Collected data entries

• • • •

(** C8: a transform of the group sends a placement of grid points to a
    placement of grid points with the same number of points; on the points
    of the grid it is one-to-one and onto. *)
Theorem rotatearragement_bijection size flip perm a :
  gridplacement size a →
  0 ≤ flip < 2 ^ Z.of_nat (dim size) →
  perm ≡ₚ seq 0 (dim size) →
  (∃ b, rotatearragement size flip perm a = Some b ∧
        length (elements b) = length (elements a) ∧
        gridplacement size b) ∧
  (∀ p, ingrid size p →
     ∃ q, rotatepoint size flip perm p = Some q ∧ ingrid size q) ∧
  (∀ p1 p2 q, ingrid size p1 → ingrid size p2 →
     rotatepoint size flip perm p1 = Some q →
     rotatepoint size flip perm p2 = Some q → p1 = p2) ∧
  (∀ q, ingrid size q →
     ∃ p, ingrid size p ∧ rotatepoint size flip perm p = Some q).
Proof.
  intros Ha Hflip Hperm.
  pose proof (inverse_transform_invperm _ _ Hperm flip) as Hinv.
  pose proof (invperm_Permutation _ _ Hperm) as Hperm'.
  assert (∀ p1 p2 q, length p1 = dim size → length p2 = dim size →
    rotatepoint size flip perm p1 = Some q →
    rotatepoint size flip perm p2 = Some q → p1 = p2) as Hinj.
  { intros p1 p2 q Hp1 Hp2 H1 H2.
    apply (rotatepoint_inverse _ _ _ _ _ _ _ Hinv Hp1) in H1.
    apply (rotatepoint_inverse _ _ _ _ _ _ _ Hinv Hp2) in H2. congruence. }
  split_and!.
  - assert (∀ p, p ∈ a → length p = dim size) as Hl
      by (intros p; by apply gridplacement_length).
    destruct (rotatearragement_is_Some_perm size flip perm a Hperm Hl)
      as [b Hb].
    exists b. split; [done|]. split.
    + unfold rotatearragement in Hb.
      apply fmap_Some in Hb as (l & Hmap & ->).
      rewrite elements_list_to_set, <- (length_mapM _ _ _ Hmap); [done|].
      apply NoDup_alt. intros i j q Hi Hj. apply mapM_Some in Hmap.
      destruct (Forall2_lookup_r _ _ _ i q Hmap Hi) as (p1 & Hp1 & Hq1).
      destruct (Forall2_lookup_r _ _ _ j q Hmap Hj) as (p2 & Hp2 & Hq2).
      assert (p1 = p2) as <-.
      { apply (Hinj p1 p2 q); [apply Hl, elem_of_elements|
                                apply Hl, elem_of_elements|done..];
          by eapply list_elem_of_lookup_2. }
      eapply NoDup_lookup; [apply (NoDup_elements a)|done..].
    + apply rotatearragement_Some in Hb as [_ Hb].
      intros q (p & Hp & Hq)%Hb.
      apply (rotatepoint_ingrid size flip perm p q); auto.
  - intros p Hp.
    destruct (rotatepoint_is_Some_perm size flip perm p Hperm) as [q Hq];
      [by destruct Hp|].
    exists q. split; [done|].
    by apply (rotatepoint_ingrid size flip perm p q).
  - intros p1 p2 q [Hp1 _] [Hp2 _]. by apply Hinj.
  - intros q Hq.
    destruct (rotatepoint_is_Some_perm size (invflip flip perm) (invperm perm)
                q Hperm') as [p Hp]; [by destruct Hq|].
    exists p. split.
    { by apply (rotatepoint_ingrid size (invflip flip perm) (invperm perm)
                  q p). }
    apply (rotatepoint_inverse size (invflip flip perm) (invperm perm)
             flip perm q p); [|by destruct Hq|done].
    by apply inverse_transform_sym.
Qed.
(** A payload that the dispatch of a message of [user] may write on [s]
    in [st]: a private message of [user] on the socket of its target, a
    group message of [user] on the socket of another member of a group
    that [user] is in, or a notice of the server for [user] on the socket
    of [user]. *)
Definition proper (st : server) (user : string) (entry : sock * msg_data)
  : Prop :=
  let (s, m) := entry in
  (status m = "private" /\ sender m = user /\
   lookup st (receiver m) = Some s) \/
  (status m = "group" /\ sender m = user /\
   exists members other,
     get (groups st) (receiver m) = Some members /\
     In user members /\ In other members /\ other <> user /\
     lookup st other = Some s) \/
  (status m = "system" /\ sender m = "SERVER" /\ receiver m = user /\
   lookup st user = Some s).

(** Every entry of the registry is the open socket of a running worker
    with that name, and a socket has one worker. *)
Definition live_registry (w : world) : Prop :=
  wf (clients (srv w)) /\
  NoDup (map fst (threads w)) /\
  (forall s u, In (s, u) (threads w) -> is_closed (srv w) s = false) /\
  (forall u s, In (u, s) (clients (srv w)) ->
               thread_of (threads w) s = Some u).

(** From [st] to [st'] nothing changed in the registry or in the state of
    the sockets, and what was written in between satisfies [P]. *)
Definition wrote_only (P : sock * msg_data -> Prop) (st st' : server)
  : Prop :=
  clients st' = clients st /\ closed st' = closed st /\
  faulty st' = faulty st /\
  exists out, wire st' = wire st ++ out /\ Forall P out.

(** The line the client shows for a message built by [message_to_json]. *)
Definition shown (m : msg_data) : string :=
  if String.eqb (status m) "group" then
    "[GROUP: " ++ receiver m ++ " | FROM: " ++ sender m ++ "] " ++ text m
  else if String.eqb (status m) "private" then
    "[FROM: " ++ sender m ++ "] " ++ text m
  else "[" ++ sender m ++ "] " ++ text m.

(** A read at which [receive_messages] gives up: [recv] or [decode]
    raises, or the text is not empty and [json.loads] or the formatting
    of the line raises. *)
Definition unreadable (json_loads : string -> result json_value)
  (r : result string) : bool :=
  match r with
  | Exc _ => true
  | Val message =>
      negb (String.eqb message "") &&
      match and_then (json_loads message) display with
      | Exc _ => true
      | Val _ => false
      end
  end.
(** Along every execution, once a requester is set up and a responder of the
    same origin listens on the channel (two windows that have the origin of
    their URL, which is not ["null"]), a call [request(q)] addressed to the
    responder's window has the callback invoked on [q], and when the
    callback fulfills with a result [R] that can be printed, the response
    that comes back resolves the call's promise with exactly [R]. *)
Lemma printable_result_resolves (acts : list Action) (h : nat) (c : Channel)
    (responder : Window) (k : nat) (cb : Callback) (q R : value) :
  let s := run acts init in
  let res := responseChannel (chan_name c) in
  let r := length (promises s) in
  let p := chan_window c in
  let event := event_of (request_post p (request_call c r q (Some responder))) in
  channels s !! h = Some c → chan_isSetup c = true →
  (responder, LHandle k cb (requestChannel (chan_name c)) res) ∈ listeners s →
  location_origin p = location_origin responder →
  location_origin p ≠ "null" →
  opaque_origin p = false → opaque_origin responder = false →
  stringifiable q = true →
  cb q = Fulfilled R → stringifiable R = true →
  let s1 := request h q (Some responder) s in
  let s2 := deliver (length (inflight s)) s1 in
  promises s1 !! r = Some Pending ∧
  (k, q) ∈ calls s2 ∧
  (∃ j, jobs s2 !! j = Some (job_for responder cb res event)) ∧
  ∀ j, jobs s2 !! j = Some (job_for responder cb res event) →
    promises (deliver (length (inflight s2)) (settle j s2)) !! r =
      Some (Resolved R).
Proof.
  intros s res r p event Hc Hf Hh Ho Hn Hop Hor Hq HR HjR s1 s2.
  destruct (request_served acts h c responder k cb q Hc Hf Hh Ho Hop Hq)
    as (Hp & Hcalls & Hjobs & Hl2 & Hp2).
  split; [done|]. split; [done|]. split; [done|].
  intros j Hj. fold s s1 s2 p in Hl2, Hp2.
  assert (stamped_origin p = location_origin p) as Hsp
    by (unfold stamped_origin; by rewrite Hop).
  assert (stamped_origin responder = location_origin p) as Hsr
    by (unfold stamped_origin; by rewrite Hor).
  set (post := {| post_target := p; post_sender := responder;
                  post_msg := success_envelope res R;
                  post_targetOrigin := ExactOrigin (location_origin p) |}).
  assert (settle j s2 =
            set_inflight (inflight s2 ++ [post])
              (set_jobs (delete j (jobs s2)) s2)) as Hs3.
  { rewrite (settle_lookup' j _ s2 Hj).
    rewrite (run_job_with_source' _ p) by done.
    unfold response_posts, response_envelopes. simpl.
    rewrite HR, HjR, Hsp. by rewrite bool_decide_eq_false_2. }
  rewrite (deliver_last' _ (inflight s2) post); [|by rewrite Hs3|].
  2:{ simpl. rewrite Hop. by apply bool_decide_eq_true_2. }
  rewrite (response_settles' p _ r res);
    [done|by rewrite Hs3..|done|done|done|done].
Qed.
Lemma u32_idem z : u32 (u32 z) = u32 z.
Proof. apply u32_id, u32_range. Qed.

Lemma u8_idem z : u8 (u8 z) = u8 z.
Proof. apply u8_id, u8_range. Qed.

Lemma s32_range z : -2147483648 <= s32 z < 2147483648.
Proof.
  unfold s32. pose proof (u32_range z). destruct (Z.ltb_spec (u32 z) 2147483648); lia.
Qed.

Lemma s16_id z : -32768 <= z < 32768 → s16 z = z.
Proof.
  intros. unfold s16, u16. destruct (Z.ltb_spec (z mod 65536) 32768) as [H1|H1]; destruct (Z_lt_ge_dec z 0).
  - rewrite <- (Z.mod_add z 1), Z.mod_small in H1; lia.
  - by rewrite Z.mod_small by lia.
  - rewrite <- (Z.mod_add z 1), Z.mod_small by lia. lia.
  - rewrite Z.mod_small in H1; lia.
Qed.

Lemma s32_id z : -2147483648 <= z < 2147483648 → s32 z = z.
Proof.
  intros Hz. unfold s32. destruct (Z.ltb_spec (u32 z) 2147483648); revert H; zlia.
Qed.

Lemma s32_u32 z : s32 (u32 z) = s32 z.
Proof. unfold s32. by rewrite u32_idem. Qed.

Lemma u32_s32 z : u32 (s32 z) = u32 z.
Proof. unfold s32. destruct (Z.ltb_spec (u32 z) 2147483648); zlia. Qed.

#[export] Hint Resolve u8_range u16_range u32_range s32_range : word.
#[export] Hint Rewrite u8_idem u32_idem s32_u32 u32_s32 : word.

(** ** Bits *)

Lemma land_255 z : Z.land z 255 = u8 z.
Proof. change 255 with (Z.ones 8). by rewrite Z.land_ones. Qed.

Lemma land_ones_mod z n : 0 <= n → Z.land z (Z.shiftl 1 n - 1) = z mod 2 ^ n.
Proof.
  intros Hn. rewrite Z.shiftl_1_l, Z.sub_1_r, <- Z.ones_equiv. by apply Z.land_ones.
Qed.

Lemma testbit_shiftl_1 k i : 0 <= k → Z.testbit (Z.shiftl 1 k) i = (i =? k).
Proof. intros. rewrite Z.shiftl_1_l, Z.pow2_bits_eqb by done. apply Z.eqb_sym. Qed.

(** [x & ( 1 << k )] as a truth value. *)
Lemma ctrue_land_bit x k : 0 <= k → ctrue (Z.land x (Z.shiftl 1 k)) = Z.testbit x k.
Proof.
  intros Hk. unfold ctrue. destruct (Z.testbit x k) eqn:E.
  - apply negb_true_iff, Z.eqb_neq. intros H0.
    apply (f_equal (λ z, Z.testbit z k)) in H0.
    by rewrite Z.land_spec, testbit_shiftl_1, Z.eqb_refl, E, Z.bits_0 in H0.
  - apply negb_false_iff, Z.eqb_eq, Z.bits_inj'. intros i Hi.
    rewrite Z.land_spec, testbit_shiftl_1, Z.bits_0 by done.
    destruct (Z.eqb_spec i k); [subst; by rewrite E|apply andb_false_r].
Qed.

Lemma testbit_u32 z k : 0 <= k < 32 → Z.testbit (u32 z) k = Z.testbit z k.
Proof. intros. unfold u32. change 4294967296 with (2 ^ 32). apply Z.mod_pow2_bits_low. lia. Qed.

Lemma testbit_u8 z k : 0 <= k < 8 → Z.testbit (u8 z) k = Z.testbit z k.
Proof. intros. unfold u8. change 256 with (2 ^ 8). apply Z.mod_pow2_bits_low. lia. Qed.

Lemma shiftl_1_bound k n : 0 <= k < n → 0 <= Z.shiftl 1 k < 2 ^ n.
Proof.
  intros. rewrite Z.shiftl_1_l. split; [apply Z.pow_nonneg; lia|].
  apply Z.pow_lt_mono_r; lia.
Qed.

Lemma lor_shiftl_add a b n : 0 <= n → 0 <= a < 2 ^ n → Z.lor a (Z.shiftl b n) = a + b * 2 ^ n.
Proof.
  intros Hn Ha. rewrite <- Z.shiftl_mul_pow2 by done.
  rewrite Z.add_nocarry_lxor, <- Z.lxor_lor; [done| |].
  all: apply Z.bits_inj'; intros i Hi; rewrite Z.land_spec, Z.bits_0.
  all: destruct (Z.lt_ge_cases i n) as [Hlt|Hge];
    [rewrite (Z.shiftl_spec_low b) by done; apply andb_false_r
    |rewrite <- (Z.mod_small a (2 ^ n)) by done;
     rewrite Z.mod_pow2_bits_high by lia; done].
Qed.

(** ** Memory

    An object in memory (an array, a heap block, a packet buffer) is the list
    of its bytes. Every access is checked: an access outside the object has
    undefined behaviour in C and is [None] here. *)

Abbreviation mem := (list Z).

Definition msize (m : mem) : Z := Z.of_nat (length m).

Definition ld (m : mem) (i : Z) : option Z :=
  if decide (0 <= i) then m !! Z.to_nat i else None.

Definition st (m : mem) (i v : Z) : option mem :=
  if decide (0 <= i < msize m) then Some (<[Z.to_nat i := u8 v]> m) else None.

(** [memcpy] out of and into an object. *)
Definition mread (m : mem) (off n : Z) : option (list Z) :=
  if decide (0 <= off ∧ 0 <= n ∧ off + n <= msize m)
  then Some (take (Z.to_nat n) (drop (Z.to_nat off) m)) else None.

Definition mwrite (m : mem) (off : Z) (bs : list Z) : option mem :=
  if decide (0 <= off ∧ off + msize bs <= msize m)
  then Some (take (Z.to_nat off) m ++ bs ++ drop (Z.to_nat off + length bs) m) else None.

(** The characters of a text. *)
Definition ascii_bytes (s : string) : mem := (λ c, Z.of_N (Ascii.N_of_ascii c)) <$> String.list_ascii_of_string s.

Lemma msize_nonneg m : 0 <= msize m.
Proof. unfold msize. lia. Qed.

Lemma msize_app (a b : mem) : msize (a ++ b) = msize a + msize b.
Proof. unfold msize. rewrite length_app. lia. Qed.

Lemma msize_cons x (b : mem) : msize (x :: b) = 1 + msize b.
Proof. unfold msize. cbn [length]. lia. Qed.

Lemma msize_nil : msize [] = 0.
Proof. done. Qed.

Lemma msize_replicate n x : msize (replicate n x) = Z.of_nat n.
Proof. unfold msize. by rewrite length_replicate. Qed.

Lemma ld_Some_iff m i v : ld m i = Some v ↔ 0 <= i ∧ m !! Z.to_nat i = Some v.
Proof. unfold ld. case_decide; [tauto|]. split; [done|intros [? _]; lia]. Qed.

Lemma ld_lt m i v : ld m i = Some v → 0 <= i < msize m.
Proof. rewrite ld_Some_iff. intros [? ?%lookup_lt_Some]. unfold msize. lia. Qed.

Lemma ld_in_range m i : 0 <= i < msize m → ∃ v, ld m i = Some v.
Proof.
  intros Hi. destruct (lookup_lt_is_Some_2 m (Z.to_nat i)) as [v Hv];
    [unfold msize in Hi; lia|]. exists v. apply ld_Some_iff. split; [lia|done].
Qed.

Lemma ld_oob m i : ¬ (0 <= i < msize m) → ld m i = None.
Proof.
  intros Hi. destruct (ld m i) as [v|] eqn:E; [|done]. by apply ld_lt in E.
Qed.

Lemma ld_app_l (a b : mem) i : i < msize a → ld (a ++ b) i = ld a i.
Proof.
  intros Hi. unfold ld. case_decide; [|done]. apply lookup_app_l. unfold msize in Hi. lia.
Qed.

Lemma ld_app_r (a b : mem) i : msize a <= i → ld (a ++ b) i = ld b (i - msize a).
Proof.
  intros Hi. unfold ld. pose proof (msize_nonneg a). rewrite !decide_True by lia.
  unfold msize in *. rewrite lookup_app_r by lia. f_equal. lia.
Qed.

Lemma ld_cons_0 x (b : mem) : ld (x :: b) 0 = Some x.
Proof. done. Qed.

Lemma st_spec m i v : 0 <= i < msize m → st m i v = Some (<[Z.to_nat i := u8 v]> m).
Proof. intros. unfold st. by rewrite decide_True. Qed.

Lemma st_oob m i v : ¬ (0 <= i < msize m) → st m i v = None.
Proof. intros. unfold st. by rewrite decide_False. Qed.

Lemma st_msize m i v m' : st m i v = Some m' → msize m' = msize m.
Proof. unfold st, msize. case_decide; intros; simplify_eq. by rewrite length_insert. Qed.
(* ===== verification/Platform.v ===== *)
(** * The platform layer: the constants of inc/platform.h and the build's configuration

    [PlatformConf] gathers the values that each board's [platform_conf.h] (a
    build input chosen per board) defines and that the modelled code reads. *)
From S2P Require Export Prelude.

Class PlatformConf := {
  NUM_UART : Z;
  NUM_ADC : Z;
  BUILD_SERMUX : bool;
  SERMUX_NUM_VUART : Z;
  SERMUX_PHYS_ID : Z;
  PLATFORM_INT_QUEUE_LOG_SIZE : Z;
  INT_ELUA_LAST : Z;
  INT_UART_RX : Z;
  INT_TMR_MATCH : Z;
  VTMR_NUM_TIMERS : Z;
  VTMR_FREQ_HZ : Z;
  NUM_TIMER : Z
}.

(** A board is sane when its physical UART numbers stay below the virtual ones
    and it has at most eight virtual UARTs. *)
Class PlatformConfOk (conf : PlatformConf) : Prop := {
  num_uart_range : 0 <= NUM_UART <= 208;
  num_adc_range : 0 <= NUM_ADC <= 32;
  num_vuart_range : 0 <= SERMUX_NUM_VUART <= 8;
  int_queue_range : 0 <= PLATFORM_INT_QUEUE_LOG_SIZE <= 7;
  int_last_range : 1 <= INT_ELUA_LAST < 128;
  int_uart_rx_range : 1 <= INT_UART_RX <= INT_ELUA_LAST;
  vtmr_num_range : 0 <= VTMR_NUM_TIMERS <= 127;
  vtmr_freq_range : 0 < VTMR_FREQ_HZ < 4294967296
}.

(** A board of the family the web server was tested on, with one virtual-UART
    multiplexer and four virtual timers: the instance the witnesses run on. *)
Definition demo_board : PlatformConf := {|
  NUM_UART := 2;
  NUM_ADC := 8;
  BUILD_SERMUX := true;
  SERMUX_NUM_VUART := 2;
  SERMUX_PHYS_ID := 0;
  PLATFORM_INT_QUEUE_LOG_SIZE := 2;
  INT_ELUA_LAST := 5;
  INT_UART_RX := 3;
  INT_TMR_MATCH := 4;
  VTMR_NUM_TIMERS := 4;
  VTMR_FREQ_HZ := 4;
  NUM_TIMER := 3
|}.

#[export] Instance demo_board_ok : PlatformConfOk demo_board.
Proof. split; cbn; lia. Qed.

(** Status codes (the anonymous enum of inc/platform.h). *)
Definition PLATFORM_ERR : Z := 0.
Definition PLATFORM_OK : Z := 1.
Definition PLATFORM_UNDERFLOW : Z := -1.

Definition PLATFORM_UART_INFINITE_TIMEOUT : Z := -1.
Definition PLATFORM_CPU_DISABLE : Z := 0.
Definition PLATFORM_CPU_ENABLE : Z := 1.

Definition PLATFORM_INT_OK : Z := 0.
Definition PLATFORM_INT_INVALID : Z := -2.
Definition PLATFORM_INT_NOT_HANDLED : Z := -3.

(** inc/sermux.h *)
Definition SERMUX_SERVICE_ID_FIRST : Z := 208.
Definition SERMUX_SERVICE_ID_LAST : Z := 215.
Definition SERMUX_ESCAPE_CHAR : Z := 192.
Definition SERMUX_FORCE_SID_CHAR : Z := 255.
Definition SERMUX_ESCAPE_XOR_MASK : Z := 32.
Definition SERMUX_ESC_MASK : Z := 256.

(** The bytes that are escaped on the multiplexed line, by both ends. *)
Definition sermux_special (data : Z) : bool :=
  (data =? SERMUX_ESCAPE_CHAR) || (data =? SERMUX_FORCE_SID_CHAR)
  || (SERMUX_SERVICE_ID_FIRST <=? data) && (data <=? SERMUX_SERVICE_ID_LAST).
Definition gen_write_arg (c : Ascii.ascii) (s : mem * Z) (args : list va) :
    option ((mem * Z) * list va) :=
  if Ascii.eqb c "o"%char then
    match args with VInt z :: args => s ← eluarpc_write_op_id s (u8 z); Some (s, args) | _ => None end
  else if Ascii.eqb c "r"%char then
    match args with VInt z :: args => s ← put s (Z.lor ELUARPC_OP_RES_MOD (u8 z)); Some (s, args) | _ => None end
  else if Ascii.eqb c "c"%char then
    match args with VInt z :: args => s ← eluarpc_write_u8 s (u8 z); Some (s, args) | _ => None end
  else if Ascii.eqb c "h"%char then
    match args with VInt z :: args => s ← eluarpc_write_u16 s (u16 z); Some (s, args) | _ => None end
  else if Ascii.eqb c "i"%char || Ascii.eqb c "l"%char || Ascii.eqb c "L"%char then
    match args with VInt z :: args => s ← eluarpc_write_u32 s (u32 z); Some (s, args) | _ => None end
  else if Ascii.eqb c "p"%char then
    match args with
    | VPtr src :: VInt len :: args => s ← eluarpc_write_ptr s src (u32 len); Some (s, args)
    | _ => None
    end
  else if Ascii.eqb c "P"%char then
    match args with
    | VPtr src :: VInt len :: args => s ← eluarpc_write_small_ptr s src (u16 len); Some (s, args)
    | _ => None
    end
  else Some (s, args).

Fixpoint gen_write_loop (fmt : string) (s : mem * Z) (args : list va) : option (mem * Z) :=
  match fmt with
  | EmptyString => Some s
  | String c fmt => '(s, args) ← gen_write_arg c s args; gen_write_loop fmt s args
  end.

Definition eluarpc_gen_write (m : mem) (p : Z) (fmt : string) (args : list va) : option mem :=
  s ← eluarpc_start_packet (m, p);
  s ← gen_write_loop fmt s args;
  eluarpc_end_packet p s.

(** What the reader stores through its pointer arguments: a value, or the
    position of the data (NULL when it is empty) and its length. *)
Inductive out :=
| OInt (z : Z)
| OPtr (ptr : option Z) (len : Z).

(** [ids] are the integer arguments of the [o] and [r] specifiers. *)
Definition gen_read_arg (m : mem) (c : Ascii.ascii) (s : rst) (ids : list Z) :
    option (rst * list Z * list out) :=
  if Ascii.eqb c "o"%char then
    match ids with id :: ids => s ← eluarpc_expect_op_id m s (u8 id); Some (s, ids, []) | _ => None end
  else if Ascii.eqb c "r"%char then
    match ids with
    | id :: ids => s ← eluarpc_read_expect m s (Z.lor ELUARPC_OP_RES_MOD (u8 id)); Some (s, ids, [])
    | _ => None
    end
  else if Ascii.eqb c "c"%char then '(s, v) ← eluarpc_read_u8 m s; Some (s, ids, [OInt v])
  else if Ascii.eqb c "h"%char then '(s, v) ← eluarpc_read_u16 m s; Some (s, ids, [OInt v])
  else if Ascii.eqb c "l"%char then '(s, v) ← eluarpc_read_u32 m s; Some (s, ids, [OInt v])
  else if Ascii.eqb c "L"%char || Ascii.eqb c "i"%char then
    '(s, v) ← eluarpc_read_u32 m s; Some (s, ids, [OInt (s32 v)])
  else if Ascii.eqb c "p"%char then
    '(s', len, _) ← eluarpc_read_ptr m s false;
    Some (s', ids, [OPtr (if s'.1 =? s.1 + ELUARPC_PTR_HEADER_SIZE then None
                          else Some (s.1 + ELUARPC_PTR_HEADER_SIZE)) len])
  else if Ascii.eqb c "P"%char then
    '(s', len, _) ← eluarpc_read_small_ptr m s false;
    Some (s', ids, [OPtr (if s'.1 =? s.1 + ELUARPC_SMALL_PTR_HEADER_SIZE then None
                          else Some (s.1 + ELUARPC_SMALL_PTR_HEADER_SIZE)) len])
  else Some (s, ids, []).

• • • •

▶ **TASK DIRECTIONS**:
Copy the lines above exactly, beginning at the line that has "opaque_origin p = false" and stopping after the line that has "(k, q) ∈ calls s2 ∧", and omit the rest.

▶ **WRITTEN ANSWER**:
  opaque_origin p = false → opaque_origin responder = false →
  stringifiable q = true →
  cb q = Fulfilled R → stringifiable R = true →
  let s1 := request h q (Some responder) s in
  let s2 := deliver (length (inflight s)) s1 in
  promises s1 !! r = Some Pending ∧
  (k, q) ∈ calls s2 ∧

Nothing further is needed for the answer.